Male Baudo oropendolas are about 46 cm long and females about 39.5 cm. The sexes are similar though females are smaller than males and have duller plumage. Adults have a mostly black head, breast, and belly. They have a patch of bare pinkish skin on their face and a pink wattle at the base of the bill. Their back, rump, wings, flanks, and crissum are chestnut. Their tail's central pair of feathers are black and the rest yellow; because the black ones are shorter than the others the tail often looks completely yellow from below. They have a large bill with a swollen casque; it is mostly black with an orange tip. They have a brown iris and blackish legs and feet. The similar black oropendola, with which there is some range overlap, has a crest, blue facial skin, and chestnut wings.
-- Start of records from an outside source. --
(* ===== verification/Fs.v ===== *)
(** * The file system: fs.c

    Blocks (the free bitmap), inodes (the cache, [bmap], reading and writing),
    directories and path names, as the code performs them over the buffer
    cache and the log.  A C buffer that a routine fills is the list of bytes it
    returns; a [char*] path is the list of bytes before its NUL. *)

From S2P Require Import Prelude Bytes Cstring Kstate Sync Disk Bio Log.
Import Str.
Local Open Scope Z_scope.

(** ** fs.h *)
Definition BPB : Z := BSIZE * 8.
Definition IPB : Z := BSIZE / 64.
Definition IBLOCK (i : Z) (sb : superblock) : Z := i / IPB + sb_inodestart sb.
Definition BBLOCK (b : Z) (sb : superblock) : Z := b / BPB + sb_bmapstart sb.

(** struct dinode at byte [off] of a block. *)
Definition dinode_off (inum : Z) : nat := Z.to_nat (inum mod IPB * 64).
Definition dip_type (d : block) (off : nat) : Z := i16 (get16 d off).
Definition dip_major (d : block) (off : nat) : Z := i16 (get16 d (off + 2)).
Definition dip_minor (d : block) (off : nat) : Z := i16 (get16 d (off + 4)).
Definition dip_nlink (d : block) (off : nat) : Z := i16 (get16 d (off + 6)).
Definition dip_size (d : block) (off : nat) : Z := get32 d (off + 8).
Definition dip_addrs (d : block) (off : nat) : list Z :=
  (fun k => get32 d (off + 12 + 4 * k)) <$> seq 0 13.

Definition put_addrs (d : block) (off : nat) (addrs : list Z) : block :=
  splice d (off + 12) (concat (le_bytes 4 <$> addrs)).

(** The five stores and the copy of [iupdate]. *)
Definition put_dinode (d : block) (off : nat) (ip : inode) : block :=
  let d := put16 d off (i_type ip) in
  let d := put16 d (off + 2) (i_major ip) in
  let d := put16 d (off + 4) (i_minor ip) in
  let d := put16 d (off + 6) (i_nlink ip) in
  let d := put32 d (off + 8) (i_size ip) in
  put_addrs d off (i_addrs ip).

(** [memset(dip, 0, sizeof( *dip)); dip->type = type] *)
Definition init_dinode (d : block) (off : nat) (type : Z) : block :=
  put16 (splice d off (replicate 64 0)) off type.

(** ** The bitmap *)
Definition bit_mask (bi : nat) : Z := Z.shiftl 1 (Z.of_nat (bi mod 8)).
Definition bit_clear (d : block) (bi : nat) : bool :=
  Z.land (byte_at d (bi / 8)) (bit_mask bi) =? 0.
Definition mark_bit (d : block) (bi : nat) : block :=
  <[(bi / 8)%nat := u8 (Z.lor (byte_at d (bi / 8)) (bit_mask bi))]> d.
Definition unmark_bit (d : block) (bi : nat) : block :=
  <[(bi / 8)%nat := u8 (Z.land (byte_at d (bi / 8)) (Z.lnot (bit_mask bi)))]> d.

(** The inner loop of [balloc]: the first clear bit of the [n] from [bi]. *)
Fixpoint balloc_scan (d : block) (n bi : nat) : option nat :=
  match n with
  | O => None
  | S n' => if bit_clear d bi then Some bi else balloc_scan d n' (S bi)
  end.

(** ** Table access *)
Definition inode_at (i : nat) : K inode :=
  let! t := gets icache in deref "icache.inode" (t !! i).

Definition upd_inode (i : nat) (f : inode -> inode) : K unit :=
  let! ip := inode_at i in
  modify (fun s => set_icache (<[i := f ip]> (icache s)) s).

(** devsw[]: what the device drivers register. *)
Class DevSw := {
  devsw_read : Z -> option (nat -> Z -> K (Z * list Z));
  devsw_write : Z -> option (nat -> list Z -> Z -> K Z)
}.

Section Fs.
Context {Dev : BlockDev} {Sw : DevSw}.

Definition load_sb (dev : Z) : K unit :=
  let! v := readsb dev in
  modify (set_sb v).

Definition bzero (dev bno : Z) : K unit :=
  let! bp := bread dev bno in
  do upd_data bp (fun d => memset d 0 0 512);
  do log_write bp;
  brelse bp.

Fixpoint balloc_loop (fuel : nat) (dev b : Z) : K Z :=
  let! sb := gets sb in
  if negb (b <? sb_size sb) then panic "balloc: out of blocks" else
  let! bp := bread dev (BBLOCK b sb) in
  let! d := buf_data bp in
  match balloc_scan d (Z.to_nat (Z.min BPB (sb_size sb - b))) 0 with
  | Some bi =>
      do upd_data bp (fun d => mark_bit d bi);
      do log_write bp;
      do brelse bp;
      do bzero dev (b + Z.of_nat bi);
      ret (b + Z.of_nat bi)
  | None =>
      do brelse bp;
      match fuel with O => hang | S f => balloc_loop f dev (b + BPB) end
  end.

(** The outer loop visits each bitmap block once. *)
Definition balloc (dev : Z) : K Z :=
  let! sb := gets sb in
  balloc_loop (Z.to_nat (sb_size sb / BPB + 1)) dev 0.

Definition bfree (dev b : Z) : K unit :=
  do load_sb dev;
  let! sb := gets sb in
  let! bp := bread dev (BBLOCK b sb) in
  let bi := Z.to_nat (b mod BPB) in
  let! d := buf_data bp in
  if bit_clear d bi then panic "freeing free block" else
  do upd_data bp (fun d => unmark_bit d bi);
  do log_write bp;
  brelse bp.

(** ** Inodes *)
Definition iinit (dev : Z) : K unit := load_sb dev.

(** The scan of [iget]: the entry for [(dev, inum)] in use, else the first
    entry with no references. *)
Fixpoint iget_scan (t : list inode) (i : nat) (empty : option nat) (dev inum : Z)
  : option nat * option nat :=
  match t with
  | [] => (None, empty)
  | ip :: t' =>
      if (0 <? i_ref ip) && (i_dev ip =? dev) && (i_inum ip =? inum)
      then (Some i, empty)
      else
        let empty := if bool_decide (empty = None) && (i_ref ip =? 0)
                     then Some i else empty in
        iget_scan t' (S i) empty dev inum
  end.

Definition iget (dev inum : Z) : K nat :=
  do acquire IcacheLock;
  let! t := gets icache in
  match iget_scan t 0 None dev inum with
  | (Some i, _) =>
      do upd_inode i (fun ip => set_i_ref (i_ref ip + 1) ip);
      do release IcacheLock;
      ret i
  | (None, None) => panic "iget: no inodes"
  | (None, Some i) =>
      do upd_inode i (fun ip =>
           mkInode dev inum 1 false false (i_type ip) (i_major ip) (i_minor ip)
             (i_nlink ip) (i_size ip) (i_addrs ip));
      do release IcacheLock;
      ret i
  end.

Fixpoint ialloc_loop (fuel : nat) (dev type inum : Z) : K nat :=
  let! sb := gets sb in
  if negb (inum <? sb_ninodes sb) then panic "ialloc: no inodes" else
  let! bp := bread dev (IBLOCK inum sb) in
  let! d := buf_data bp in
  if dip_type d (dinode_off inum) =? 0 then
    do upd_data bp (fun d => init_dinode d (dinode_off inum) type);
    do log_write bp;
    do brelse bp;
    iget dev inum
  else
    do brelse bp;
    match fuel with O => hang | S f => ialloc_loop f dev type (inum + 1) end.

Definition ialloc (dev type : Z) : K nat :=
  let! sb := gets sb in
  ialloc_loop (Z.to_nat (sb_ninodes sb)) dev type 1.

Definition iupdate (i : nat) : K unit :=
  let! ip := inode_at i in
  let! sb := gets sb in
  let! bp := bread (i_dev ip) (IBLOCK (i_inum ip) sb) in
  do upd_data bp (fun d => put_dinode d (dinode_off (i_inum ip)) ip);
  do log_write bp;
  brelse bp.

Definition idup (i : nat) : K nat :=
  do acquire IcacheLock;
  do upd_inode i (fun ip => set_i_ref (i_ref ip + 1) ip);
  do release IcacheLock;
  ret i.

(** [while(ip->flags & I_BUSY) sleep(ip, &icache.lock);] *)
Fixpoint ilock_wait (fuel i : nat) : K unit :=
  let! ip := inode_at i in
  if i_busy ip then
    do sleep (ChInode i) IcacheLock;
    match fuel with O => hang | S f => ilock_wait f i end
  else ret tt.

Definition load_dinode (d : block) (off : nat) (ip : inode) : inode :=
  mkInode (i_dev ip) (i_inum ip) (i_ref ip) (i_busy ip) (i_valid ip)
    (dip_type d off) (dip_major d off) (dip_minor d off) (dip_nlink d off)
    (dip_size d off) (dip_addrs d off).

Definition ilock (i : nat) : K unit :=
  let! ip := inode_at i in
  if i_ref ip <? 1 then panic "ilock" else
  do acquire IcacheLock;
  let! n := pending in
  do ilock_wait n i;
  do upd_inode i (set_i_busy true);
  do release IcacheLock;
  let! ip := inode_at i in
  when (negb (i_valid ip))
    (let! sb := gets sb in
     let! bp := bread (i_dev ip) (IBLOCK (i_inum ip) sb) in
     let! d := buf_data bp in
     do upd_inode i (load_dinode d (dinode_off (i_inum ip)));
     do brelse bp;
     do upd_inode i (set_i_valid true);
     let! ip := inode_at i in
     when (i_type ip =? 0) (panic "ilock: no type")).

Definition iunlock (i : nat) : K unit :=
  let! ip := inode_at i in
  if negb (i_busy ip) || (i_ref ip <? 1) then panic "iunlock" else
  do acquire IcacheLock;
  do upd_inode i (set_i_busy false);
  do wakeup (ChInode i);
  release IcacheLock.

(** ** Inode content *)
Definition addr_at (ip : inode) (k : nat) : Z := default 0 (i_addrs ip !! k).

Definition set_addr (i k : nat) (v : Z) : K unit :=
  upd_inode i (fun ip => set_i_addrs (<[k := v]> (i_addrs ip)) ip).

(** [if((addr = ip->addrs[k]) == 0) ip->addrs[k] = addr = balloc(ip->dev);] *)
Definition addr_or_alloc (i k : nat) : K Z :=
  let! ip := inode_at i in
  if addr_at ip k =? 0 then
    let! addr := balloc (i_dev ip) in
    do set_addr i k addr;
    ret addr
  else ret (addr_at ip k).

Definition bmap (i : nat) (bn : Z) : K Z :=
  if bn <? NDIRECT then addr_or_alloc i (Z.to_nat bn) else
  let bn := bn - NDIRECT in
  if bn <? NINDIRECT then
    let! addr := addr_or_alloc i (Z.to_nat NDIRECT) in
    let! ip := inode_at i in
    let! bp := bread (i_dev ip) addr in
    let! d := buf_data bp in
    let a := get32 d (4 * Z.to_nat bn) in
    let! addr :=
      (if a =? 0 then
         let! addr := balloc (i_dev ip) in
         do upd_data bp (fun d => put32 d (4 * Z.to_nat bn) addr);
         do log_write bp;
         ret addr
       else ret a) in
    do brelse bp;
    ret addr
  else panic "bmap: out of range".

Definition itrunc_direct (i k : nat) : K unit :=
  let! ip := inode_at i in
  when (negb (addr_at ip k =? 0))
    (do bfree (i_dev ip) (addr_at ip k);
     set_addr i k 0).

Definition itrunc (i : nat) : K unit :=
  do mfor (Z.to_nat NDIRECT) 0 (itrunc_direct i);
  let! ip := inode_at i in
  let ind := addr_at ip (Z.to_nat NDIRECT) in
  do when (negb (ind =? 0))
    (let! bp := bread (i_dev ip) ind in
     do mfor (Z.to_nat NINDIRECT) 0 (fun j =>
          let! d := buf_data bp in
          let a := get32 d (4 * j) in
          when (negb (a =? 0)) (bfree (i_dev ip) a));
     do brelse bp;
     do bfree (i_dev ip) ind;
     set_addr i (Z.to_nat NDIRECT) 0);
  do upd_inode i (set_i_size 0);
  iupdate i.

Definition iput (i : nat) : K unit :=
  do acquire IcacheLock;
  let! ip := inode_at i in
  do when ((i_ref ip =? 1) && i_valid ip && (i_nlink ip =? 0))
    (if i_busy ip then panic "iput busy" else
     do upd_inode i (set_i_busy true);
     do release IcacheLock;
     do itrunc i;
     do upd_inode i (set_i_type 0);
     do iupdate i;
     do acquire IcacheLock;
     do upd_inode i (fun ip => set_i_valid false (set_i_busy false ip));
     wakeup (ChInode i));
  do upd_inode i (fun ip => set_i_ref (i_ref ip - 1) ip);
  release IcacheLock.

Definition iunlockput (i : nat) : K unit :=
  do iunlock i;
  iput i.

(** struct stat *)
Record stat := mkStat {
  st_type : Z; st_dev : Z; st_ino : Z; st_nlink : Z; st_size : Z
}.

Definition stati (i : nat) : K stat :=
  let! ip := inode_at i in
  ret (mkStat (i_type ip) (i_dev ip) (i_inum ip) (i_nlink ip) (i_size ip)).

(** The copying loop of [readi]; each pass moves at least one byte. *)
Fixpoint readi_loop (fuel i : nat) (off n tot : Z) : K (list Z) :=
  if negb (tot <? n) then ret [] else
  let! a := bmap i (off / BSIZE) in
  let! ip := inode_at i in
  let! bp := bread (i_dev ip) a in
  let m := Z.min (n - tot) (BSIZE - off mod BSIZE) in
  let! d := buf_data bp in
  let bytes := slice d (Z.to_nat (off mod BSIZE)) (Z.to_nat m) in
  do brelse bp;
  match fuel with
  | O => hang
  | S f =>
      let! rest := readi_loop f i (u32 (off + m)) n (tot + m) in
      ret (bytes ++ rest)
  end.

Definition readi (i : nat) (off n : Z) : K (Z * list Z) :=
  let! ip := inode_at i in
  if i_type ip =? T_DEV then
    if (i_major ip <? 0) || (NDEV <=? i_major ip) then ret (-1, []) else
    match devsw_read (i_major ip) with
    | None => ret (-1, [])
    | Some read => read i (i32 n)
    end
  else
  if (i_size ip <? off) || (u32 (off + n) <? off) then ret (-1, []) else
  let n := if i_size ip <? u32 (off + n) then i_size ip - off else n in
  let! bytes := readi_loop (Z.to_nat n) i off n 0 in
  ret (i32 n, bytes).

Fixpoint writei_loop (fuel i : nat) (src : list Z) (off n tot : Z) : K Z :=
  if negb (tot <? n) then ret off else
  let! a := bmap i (off / BSIZE) in
  let! ip := inode_at i in
  let! bp := bread (i_dev ip) a in
  let m := Z.min (n - tot) (BSIZE - off mod BSIZE) in
  do upd_data bp (fun d =>
       splice d (Z.to_nat (off mod BSIZE)) (take (Z.to_nat m) src));
  do log_write bp;
  do brelse bp;
  match fuel with
  | O => hang
  | S f => writei_loop f i (drop (Z.to_nat m) src) (u32 (off + m)) n (tot + m)
  end.

Definition writei (i : nat) (src : list Z) (off n : Z) : K Z :=
  let! ip := inode_at i in
  if i_type ip =? T_DEV then
    if (i_major ip <? 0) || (NDEV <=? i_major ip) then ret (-1) else
    match devsw_write (i_major ip) with
    | None => ret (-1)
    | Some write => write i src (i32 n)
    end
  else
  if (i_size ip <? off) || (u32 (off + n) <? off) then ret (-1) else
  if MAXFILE * BSIZE <? u32 (off + n) then ret (-1) else
  let! off := writei_loop (Z.to_nat n) i src off n 0 in
  let! ip := inode_at i in
  do when ((0 <? n) && (i_size ip <? off))
    (do upd_inode i (set_i_size off);
     iupdate i);
  ret (i32 n).
End Fs.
==Distribution and habitat==

The Baudo oropendola is found only in northwestern Colombia. Its main range is in the Serranía del Baudó and Serranía del Saltos in Chocó Department and slightly into far northwestern Antioquia Department. A very small isolated population is found to the southeast on the border of east-central Chocó and western Risaralda departments. Though its overall range is about 31300 km2, its actual area of occupancy is about 2460 km2. The Baudo oropendola is primarily a bird of humid lowland and foothill forest. Though it appears to favor primary forest with some openings and tall emergent trees it also occurs in secondary forest. It has been observed along rivers and in forest on sandy soils. In elevation it is found below about 400 m.

==Behavior==
===Movement===

As best is known, the Baudo oropendola is a year-round resident.

===Feeding===

The Baudo oropendola's diet has not been studied but is known to include insects and fruit. It apparently feeds mostly in the forest canopy in flocks of up to about 10 to 12 individuals. It has been observed foraging with chestnut-headed oropendolas (P. wagleri).

===Breeding===

Sources differ on the Baudo oropendola's breeding season. One says it spans at least January to March and another says May and June. Its nest is a long bag or purse made from coarse plant fibers. Nothing else is known about the species' breeding biology.

===Vocalization===

The Baudo oropendola's vocalizations have not been described but appear to be similar to those of the black oropendola and Montezuma oropendola (P. montezuma), which see here and here respectively.

==Status==

The IUCN originally in 1988 assessed the Baudo oropendola as Threatened, then in 1994 as Endangered, in 2008 as Vulnerable, in 2010 again as Endangered, and since 2019 again as Vulnerable. It has a small range and its estimated population of between 600 and 1700 mature individuals is believed to be decreasing. "The most pertinent threat is the destruction of forests. Particularly along rivers, forests are being cleared for agriculture, oil palm plantations, infrastructural development and commercial or small-scale logging...Additionally, Baudo Oropendola is being trapped for food and for the cagebird trade." A 2010 field guide called it "local and uncommon". It is found in a few protected areas but some subpopulations are unprotected.